* PROBLEM TO WORK ON
Beginning with the line containing "let (p, gone)", give every line again exactly as it is, ending with the last line of the entries.

* EXTRACTED INFORMATION
++++++++++

(* ===== verification/Pool.v ===== *)
(** * Object and connection pools ([src/amongoc/pool.hpp], [connection_pool.hpp],
    [connection_pool.cpp])

    The pool of objects with its tickets, the pool of connections with its
    members, and the client that borrows a connection lazily.  Connecting
    (resolving, TCP, TLS) is a parameter.  Users of the connection pool
    interleave at the critical sections of its mutex and at the completions of
    their operations. *)
From Stdlib Require Import ZArith Lia.
From stdpp Require Import base numbers list gmap.
From S2P Require Import Prelude.
From S2P Require Import Wire.
From S2P Require Import WireClient.
From S2P Require Import Uri.
Open Scope Z_scope.

(** ** [object_pool] *)

Module ObjectPool.

(** The idle objects, front first, their count and the most to retain. *)
Record object_pool (T : Type) : Type := mk_pool {
  _objects : list T;
  _count : Z;
  _max_size : Z }.
Arguments mk_pool {T} _objects _count _max_size.
Arguments _objects {T} o.
Arguments _count {T} o.
Arguments _max_size {T} o.

Section ObjectPool.
Context {T : Type}.

Definition new_pool (max_size : Z) : object_pool T := mk_pool [] 0 max_size.

(** [checkout]: the object of the ticket; the factory runs only when the pool is
    empty. *)
Definition checkout {F} (factory : F -> F * T) (p : object_pool T) (f : F) : object_pool T * F * T :=
  match _objects p with
  | [] => let (f, x) := factory f in (p, f, x)
  | x :: rest => (mk_pool rest (u64 (_count p - 1)) (_max_size p), f, x)
  end.

(** [return_]: [None] when the object was taken, the object when it is left to be
    destroyed with the ticket. *)
Definition return_ (p : object_pool T) (x : T) : object_pool T * option T :=
  if _count p <? _max_size p
  then (mk_pool (x :: _objects p) (u64 (_count p + 1)) (_max_size p), None)
  else (p, Some x).

(** A ticket: its object, or nothing once it is moved from or discarded. *)
Definition ticket : Type := option T.

Definition discard (t : ticket) : ticket * option T := (None, t).

Definition destroy_ticket (p : object_pool T) (t : ticket) : object_pool T * option T :=
  match t with
  | Some x => return_ p x
  | None => (p, None)
  end.

(** The pool with its users: the objects made, lent and destroyed so far. *)
Record users : Type := mk_users {
  u_pool : object_pool T;
  made : list T;
  lent : list T;
  destroyed : list T }.

(** What a user can do: check out an object (the factory would make [x]), return
    or discard the [i]-th object that is lent. *)
Inductive op : Type := Checkout (x : T) | Return (i : nat) | Discard (i : nat).

Definition list_of (o : option T) : list T := match o with Some x => [x] | None => [] end.

Definition run_op (o : op) (s : users) : users :=
  match o with
  | Checkout x =>
      let '(p, new, y) := checkout (fun n => (S n, x)) (u_pool s) 0%nat in
      mk_users p (if (new =? 0)%nat then made s else x :: made s) (y :: lent s) (destroyed s)
  | Return i =>
      match lent s !! i with
      | None => s
      | Some x =>
          let (p, gone) := destroy_ticket (u_pool s) (Some x) in
          mk_users p (made s) (delete i (lent s)) (list_of gone ++ destroyed s)
      end
  | Discard i =>
      match lent s !! i with
      | None => s
      | Some x =>
          let (t, gone) := discard (Some x) in
          let (p, _) := destroy_ticket (u_pool s) t in
          mk_users p (made s) (delete i (lent s)) (list_of gone ++ destroyed s)
      end
  end.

++++++++++

* ANSWER SPACE
          let (p, gone) := destroy_ticket (u_pool s) (Some x) in
          mk_users p (made s) (delete i (lent s)) (list_of gone ++ destroyed s)
      end
  | Discard i =>
      match lent s !! i with
      | None => s
      | Some x =>
          let (t, gone) := discard (Some x) in
          let (p, _) := destroy_ticket (u_pool s) t in
          mk_users p (made s) (delete i (lent s)) (list_of gone ++ destroyed s)
      end
  end.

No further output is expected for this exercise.